As suggested in the discussion points, thin lines/stripes get muddled up with wider adjacent surfaces. Is this a problem with the goal of the exercise ? Maybe it needs to be more clearly defined. I suppose the idea is that the method and the style fit together nicely, and as a result the paintings are representable quite efficiently with low resolution triangulations. It already mostly fits the bill, except for some exceptions to the main shapes represented. Does the author suggest further work should be devoted to improving the efficiency of the depiction? I guess the thin lines are quite important in keeping the paintings structured but I'm not sure what's to gain from that exercise if straying too far from the original triangulation — I think you'd lose the amusing coincidence of these concepts applying nicely together.
The main idea is to explore the concept of skinny triangles being unaesthetic (and thus undesirable for triangulations). This is true for many tasks in computational geometry, but not so true in art.

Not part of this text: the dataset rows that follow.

(** A [Subscribe] without a field, to a schema the channel has defined
    and, when it names a type, to a type of the definition: the call
    returns; the channel is registered for the type, or for every type of
    the definition when no type is named, in type→channels and in its
    [subscribedTypes], and for nothing else; no identity and no index key
    is registered. *)
Theorem Subscribe_to_a_type_or_a_schema_registers_its_types c schema_name
    typename definition st :
  definedSchemas (objects st c) !! schema_name = Some definition →
  (∀ t, typename = Some t → is_Some (definition !! t)) →
  let call := _handleSubscription c schema_name typename None st in
  let subscribed t :=
    match typename with
    | None => is_Some (definition !! t)
    | Some t0 => t = t0
    end in
  call.2 = Return tt
  ∧ (∀ c' s t, c' ∈ bucket (_type_to_channel call.1) (s, t)
               ↔ c' ∈ bucket (_type_to_channel st) (s, t)
                 ∨ (c' = c ∧ s = schema_name ∧ subscribed t))
  ∧ (∀ s t, (s, t) ∈ subscribedTypes (objects call.1 c)
            ↔ (s, t) ∈ subscribedTypes (objects st c)
              ∨ (s = schema_name ∧ subscribed t))
  ∧ _id_to_channel call.1 = _id_to_channel st
  ∧ _index_to_channel call.1 = _index_to_channel st
  ∧ subscribedIds (objects call.1 c) = subscribedIds (objects st c)
  ∧ subscribedIndexKeys (objects call.1 c)
    = subscribedIndexKeys (objects st c).
Proof.
  intros Hdef Htype call subscribed.
  assert (∀ t, t ∈ types_to_subscribe definition typename ↔ subscribed t)
    as Htypes by apply elem_of_types_to_subscribe.
  destruct (subscribe_types_whole c schema_name definition (∅, ∅, ∅)
              (types_to_subscribe definition typename) st)
    as ([snap Hret] & Hb & Hs & Hi & Hk & Hids & Hkeys).
  { intros t Ht%Htypes. subst subscribed. simpl in Ht.
    destruct typename as [t0|]; [|done]. subst. by apply Htype. }
  subst call. rewrite handleSubscription_unfold, Hdef.
  assert (match typename, @None (string * string) with
          | None, Some _ => (st, Raise AssertionError)
          | _, _ =>
            match subscribe_types c schema_name definition None (∅, ∅, ∅)
                    (types_to_subscribe definition typename) st with
            | (st1, Return (kvs, sets, identities)) =>
              (write c
                 (Subscription schema_name typename None kvs sets
                    (_cur_transaction_num st1) None) st1,
               Return tt)
            | (st1, Raise e) => (st1, Raise e)
            end
          end
          = match subscribe_types c schema_name definition None (∅, ∅, ∅)
                    (types_to_subscribe definition typename) st with
            | (st1, Return (kvs, sets, identities)) =>
              (write c
                 (Subscription schema_name typename None kvs sets
                    (_cur_transaction_num st1) None) st1,
               Return tt)
            | (st1, Raise e) => (st1, Raise e)
            end) as -> by (by destruct typename).
  destruct (subscribe_types _ _ _ _ _ _ _) as [st1 [[[kvs sets] ids]|e]];
    cbn [fst snd] in *; [|done].
  split; [done|]. split; [|split; [|done]].
  - intros c' s t. change (_type_to_channel (write _ _ st1))
      with (_type_to_channel st1). rewrite Hb. split.
    + intros [?|(-> & t' & Ht'%Htypes & [= -> ->])]; [by left | by right].
    + intros [?|(-> & -> & Ht%Htypes)]; [by left|].
      right. split; [done|]. by exists t.
  - intros s t. change (objects (write _ _ st1)) with (objects st1).
    rewrite Hs. split.
    + intros [?|(t' & Ht'%Htypes & [= -> ->])]; [by left | by right].
    + intros [?|(-> & Ht%Htypes)]; [by left|]. right. by exists t.
Qed.

(** A [Subscribe] to a slice, with a schema and a type the channel has
    defined: the call returns.  The identities of the slice are the value
    itself for the field [_identity], and otherwise the members of the
    index set of (schema, type, field, value) in the store.  The channel is
    enrolled on each of them, in its [subscribedIds] and in
    identity→channels, and on nothing else; type→channels is not
    changed, and for the field [_identity] index_key→channels is not
    changed either.  The last message written to the channel is the
    [Subscription], which carries these identities and the current
    transaction id. *)
Theorem Subscribe_to_a_slice_enrols_the_channel_on_its_identities c
    schema_name typename fieldname fieldval definition st :
  definedSchemas (objects st c) !! schema_name = Some definition →
  is_Some (definition !! typename) →
  let call := _handleSubscription c schema_name (Some typename)
                (Some (fieldname, fieldval)) st in
  let identities : gset ident :=
    if decide (fieldname = "_identity") then {[fieldval]}
    else getSetMembers (_kvstore st)
           (index_key_from_names_encoded schema_name typename fieldname
              fieldval) in
  call.2 = Return tt
  ∧ subscribedIds (objects call.1 c)
    = subscribedIds (objects st c) ∪ identities
  ∧ (∀ c' i, c' ∈ bucket (_id_to_channel call.1) i
             ↔ c' ∈ bucket (_id_to_channel st) i
               ∨ (c' = c ∧ i ∈ identities))
  ∧ _type_to_channel call.1 = _type_to_channel st
  ∧ subscribedTypes (objects call.1 c) = subscribedTypes (objects st c)
  ∧ (fieldname = "_identity" →
     _index_to_channel call.1 = _index_to_channel st
     ∧ subscribedIndexKeys (objects call.1 c)
       = subscribedIndexKeys (objects st c))
  ∧ ∃ kvs sets,
      last (written call.1 c)
      = Some (Subscription schema_name (Some typename)
                (Some (fieldname, fieldval)) kvs sets
                (_cur_transaction_num st) (Some (elements identities))).
Proof.
  intros Hdef [typedef Htype] call identities.
  assert (matching_identities st schema_name typename
            (Some (fieldname, fieldval)) = identities) as Hids by done.
  subst call. rewrite handleSubscription_unfold, Hdef.
  cbn [types_to_subscribe subscribe_types]. unfold bind.
  rewrite (subscribe_type_returns _ _ _ _ _ _ _ _ _ _ Htype), Hids.
  unfold ret. cbn [fst snd].
  destruct (foldl_enrol_identity_state c (elements identities) st)
    as (Hs & Hb & Ho & _ & Ht & Hk).
  assert (subscribedTypes
            (objects (foldl (λ st i, enrol_identity c i st) st
                        (elements identities)) c)
          = subscribedTypes (objects st c)
          ∧ subscribedIndexKeys
              (objects (foldl (λ st i, enrol_identity c i st) st
                          (elements identities)) c)
            = subscribedIndexKeys (objects st c)) as [Hst Hsk].
  { split.
    - by apply (f_equal subscribedTypes) in Ho.
    - by apply (f_equal subscribedIndexKeys) in Ho. }
  rewrite list_to_set_elements_L in Hs.
  setoid_rewrite elem_of_elements in Hb.
  pose proof (expands_cur_transaction_num _ _
                (expands_foldl (λ st i, enrol_identity c i st)
                   (elements identities) st
                   (λ st i, expands_enrol_identity c i st))) as Hcur.
  split; [done|]. unfold subscribe_fanout.
  destruct (decide (fieldname ≠ "_identity")) as [Hf|Hf].
  - split; [|split; [|split; [|split; [|split]]]].
    + simpl. rewrite fn_lookup_insert. exact Hs.
    + exact Hb.
    + exact Ht.
    + simpl. rewrite fn_lookup_insert. exact Hst.
    + done.
    + eexists _, _. rewrite written_write, decide_True by done.
      rewrite last_snoc. simpl. by rewrite Hcur.
  - split; [|split; [|split; [|split; [|split]]]].
    + exact Hs.
    + exact Hb.
    + exact Ht.
    + exact Hst.
    + done.
    + eexists _, _. rewrite written_write, decide_True by done.
      rewrite last_snoc. by rewrite Hcur.
Qed.
End SubscriptionKinds.

(** ** The outcomes of a commit and what follows them *)

Section Outcomes.
Context `{KM : KeyMapping} `{KV : KVStore}.
Implicit Types (st : Server) (c : chan).

Lemma invariant_step st st' :
  consistent st → versions_bounded st → step st st' →
  consistent st' ∧ versions_bounded st'.
Proof.
  intros Hcons Hvb Hstep. revert Hcons Hvb.
  destruct Hstep as [st now identity c Hc|st c|st now c msg Hc];
    intros Hcons Hvb.
  - split; [by apply consistent_addConnection
           |by apply versions_bounded_addConnection].
  - split; [by apply consistent_dropConnection
           |by apply versions_bounded_dropConnection].
  - split; [by apply consistent_onClientToServerMessage
           |by apply versions_bounded_onClientToServerMessage].
Qed.

(** Along a run the invariants are kept and no version number goes
    down. *)
Lemma invariant_steps st st' :
  consistent st → versions_bounded st → rtc step st st' →
  consistent st' ∧ versions_bounded st'
  ∧ ∀ k v, _version_numbers st !! k = Some v →
           ∃ v', _version_numbers st' !! k = Some v' ∧ v ≤ v'.
Proof.
  intros Hcons Hvb Hrun. induction Hrun as [st|st st1 st' Hstep Hrun IH].
  - split; [done|]. split; [done|]. intros k v Hk. exists v. by split.
  - destruct (invariant_step st st1 Hcons Hvb Hstep) as [Hcons1 Hvb1].
    destruct (IH Hcons1 Hvb1) as (Hcons' & Hvb' & Hmono).
    split; [done|]. split; [done|]. intros k v Hk.
    assert (∃ v1, _version_numbers st1 !! k = Some v1 ∧ v ≤ v1)
      as (v1 & Hk1 & Hle1).
    { destruct (versions_advance_step st st1 Hcons Hstep) as [[_ Hvn]|[_ Hvn]].
      - exists v. rewrite Hvn. by split.
      - destruct (Hvn k) as [Heq|Heq].
        + exists v. rewrite Heq. by split.
        + exists (_cur_transaction_num st + 1). split; [done|].
          apply Hvb in Hk. lia. }
    destruct (Hmono k v1 Hk1) as (v' & Hk' & Hle'). exists v'.
    split; [done | lia].
Qed.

Bringing these two together shows jarring conflict where the Delaunay Triangulation and your brain's sense of aesthetics disagree.
It's not really supposed to be useful, just exploration in reduction of an already reduced art style: what is lost when we enforce that all shapes are triangles that tend to be more large-angle? For one, I think this destroys the perspective since one common trope is to make objects narrower as they are farther away.
Although the entire thing is mostly a joke based on their shared last names.
For what it's worth I think the result is incredibly adapted to the art style; I think you overestimate your conclusions and I don't think that is fair to extrapolate claims over the importance of skinny triangles in art in general.
This representation conveys most of what the originals had to offer, and has the added benefit of being a light content in a meaningful format. It's a good sign that your questions pulled me into the subject but I don't think there's much more to extrapolate from the experiment.
Now how about trying delaunay triangulation on animated content with the added constraint of optimising for fluidity? (Like the works on incorporating art styles to pictures and videos from last year that you may have noticed, and that were published in siggraph.)